(** The remembered time is that of a round since which every round planned the step. *)
Lemma seen_since rounds k t : ps_seen (guardAfter rounds) !! k = Some t ->
  exists before r since, rounds = (before ++ r :: since)%list /\ gr_now r = t /\ Forall (plannedIn k) (r :: since).
Proof.
  revert t. induction rounds as [|r rounds IH] using rev_ind; intros t; unfold guardAfter; [intros H; cbn [fold_left freshGuard ps_seen] in H; by rewrite lookup_empty in H|].
  rewrite fold_left_app. fold (guardAfter rounds). cbn [fold_left]. assert (Hr := round_facts (guardAfter rounds) r).
  destruct (runProtectiveStopGuard _ r) as [[s' due] log]. destruct Hr as [H1 _]. intros Hk.
  apply H1 in Hk as [Hp [Hold| ->]].
  - apply IH in Hold as (before & q & since & -> & <- & HF). exists before, q, (since ++ [r])%list.
    split; [by rewrite <- app_assoc|]. split; [done|]. rewrite app_comm_cons. apply Forall_app. split; [done|]. by repeat constructor.
  - exists rounds, r, []. split_and!; [done..|]. by repeat constructor.
Qed.

(** The guard acts on a step only after it has settled: in any sequence of
    passes, a step that is due in a pass was planned, under the same key, on an
    earlier pass at least twenty seconds before, on every pass since and on this one,
    and none of them was paused for want of evidence. *)
Theorem guard_step_settles_before_it_is_due rounds r step :
  step ∈ (runProtectiveStopGuard (guardAfter rounds) r).1.2 ->
  exists before first since, rounds = (before ++ first :: since)%list /\
    protectiveStopGuardSettle <= Sub (gr_now r) (gr_now first) /\
    Forall (plannedIn (stepKey step)) (first :: since ++ [r])%list.
Proof.
  assert (Hr := round_facts (guardAfter rounds) r). destruct (runProtectiveStopGuard _ r) as [[s' due] log]. destruct Hr as [_ H2].
  cbn [fst snd]. intros Hin. apply H2 in Hin as (Hp & first & Hseen & Hs).
  apply seen_since in Hseen as (before & q & since & -> & <- & HF). exists before, q, since. split_and!; [done..|].
  rewrite app_comm_cons. apply Forall_app. split; [done|]. by repeat constructor.
Qed.

(** A shrink planned at 1 s, 15 s and 25 s is due on the third pass. *)
Definition guard_step : protectiveStopGuardStep :=
  mkGuardStep protectiveStopGuardShrink (zero_OrderLifecycleEvent <| b_OrderID := 7 |>) (zero_OrderView <| v_OrderRef := "stop-a" |>)
    (f_of_Z 40) (f_of_Z 70) f0 40 "".
Definition guard_round (seconds : Z) : guardRound := mkRound (seconds * Second) (inl [guard_step]) (fun _ => None) (fun _ => None).

Lemma guard_step_settles_before_it_is_due_witness :
  (runProtectiveStopGuard (guardAfter [guard_round 1; guard_round 15]) (guard_round 25)).1.2 = [guard_step] /\
  exists before first since, [guard_round 1; guard_round 15] = (before ++ first :: since)%list /\
    protectiveStopGuardSettle <= Sub (gr_now (guard_round 25)) (gr_now first) /\
    Forall (plannedIn (stepKey guard_step)) (first :: since ++ [guard_round 25])%list.
Proof.
  split; [vm_compute; reflexivity|].
  apply (guard_step_settles_before_it_is_due [guard_round 1; guard_round 15] (guard_round 25) guard_step).
  vm_compute. by left.
Defined.

(** ** A planned change fits the free part of the position *)

(** The quantities of a stop are whole: the position [p], the committed sales [c],
    what is left for the stop [r], and its share [a] of the attached lots' capacity. *)
Record wholeStop rangeGroups (working : list brokerWorkingOrder) (positions : list (option RawPosition)) (scope : brokerStateScope)
    (row : brokerWorkingOrder) (p c r : Z) (a : option Z) : Prop := mkWholeStop {
  st_position : exactRiskPositionQuantity positions (protectiveStopGuardContract row) = Ok (f_of_Z p);
  st_committed : protectiveStopGuardCommitted working row (protectiveStopGuardContract row) scope = f_of_Z c;
  st_capacity : attachedStopCapacity rangeGroups working row (protectiveStopGuardContract row) scope (f_of_Z p) = option_map f_of_Z a;
  st_remaining : brokerOrderRemaining (bw_Order row) = f_of_Z r;
  st_bounds : - 2 ^ 51 < p < 2 ^ 51 /\ 0 <= c < 2 ^ 51 /\ 0 < r < 2 ^ 51 /\ match a with Some a => 0 <= a < 2 ^ 51 | None => True end
}.

(** What the stop may sell: the position less the committed sales, and no more than
    its share. *)
Definition freePart (p c : Z) (a : option Z) : Z := match a with Some a => Z.min (p - c) a | None => p - c end.

Lemma headroom_int rangeGroups working positions scope row p c r a : wholeStop rangeGroups working positions scope row p c r a ->
  (stopHeadroom rangeGroups working row (protectiveStopGuardContract row) scope (f_of_Z p)).1 = f_of_Z (freePart p c a) /\
  - 2 ^ 52 < freePart p c a < 2 ^ 52.
Proof.
  intros [_ Hc Ha _ (Bp & Bc & _ & Ba)]. unfold stopHeadroom. rewrite Hc, Ha, fsub_int by (unfold int53; lia).
  destruct a as [a|]; cbn [option_map fst freePart]; [|split; [done | lia]].
  rewrite mathMin_int by (unfold int53; lia). split; [done | lia].
Qed.

(** [math.Floor(h + 1e-9) < 1] on whole numbers. *)
Lemma floor_below_one h : - 2 ^ 52 < h < 2 ^ 52 -> (Floor (fadd (f_of_Z h) tolerance) <f f_of_Z 1) = (h <=? 0).
Proof.
  intros H. destruct (Z.ltb_spec h 0) as [L|L].
  - destruct (negative_plus_tolerance h) as (x & -> & _ & _ & ->); [lia|]. symmetry. apply Z.leb_le. lia.
  - rewrite floor_count, fltb_int by (unfold count, int53; lia). destruct (Z.ltb_spec h 1), (Z.leb_spec h 0); lia || reflexivity.
Qed.

(** [h + 1e-9 >= r] on whole numbers. *)
Lemma tolerant_ge_int h r : - 2 ^ 52 < h < 2 ^ 52 -> 0 < r < 2 ^ 52 -> (f_of_Z r <=f fadd (f_of_Z h) tolerance) = (r <=? h).
Proof.
  intros H Hr. destruct (Z.ltb_spec h 0) as [L|L]; [|apply tolerant_ge; unfold count; lia].
  destruct (negative_plus_tolerance h) as (x & -> & Hn & Hrank & _); [lia|]. replace (r <=? h) with false by (symmetry; apply Z.leb_gt; lia).
  assert (Hrn := f_of_Z_number r ltac:(unfold int53; lia)). apply not_true_iff_false. rewrite (fleb_below _ _ Hrn Hn).
  destruct r as [|r|r]; [lia| |lia]. rewrite f_of_Z_pos by lia. unfold floatBelow, floatSame, canonInt. cbn [floatRank]. lia.
Qed.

▶ [THE TASK]: Find the word "share" in the entries above. Copy every line that has it.

▶ [SOLUTION]:
    what is left for the stop [r], and its share [a] of the attached lots' capacity. *)
    its share. *)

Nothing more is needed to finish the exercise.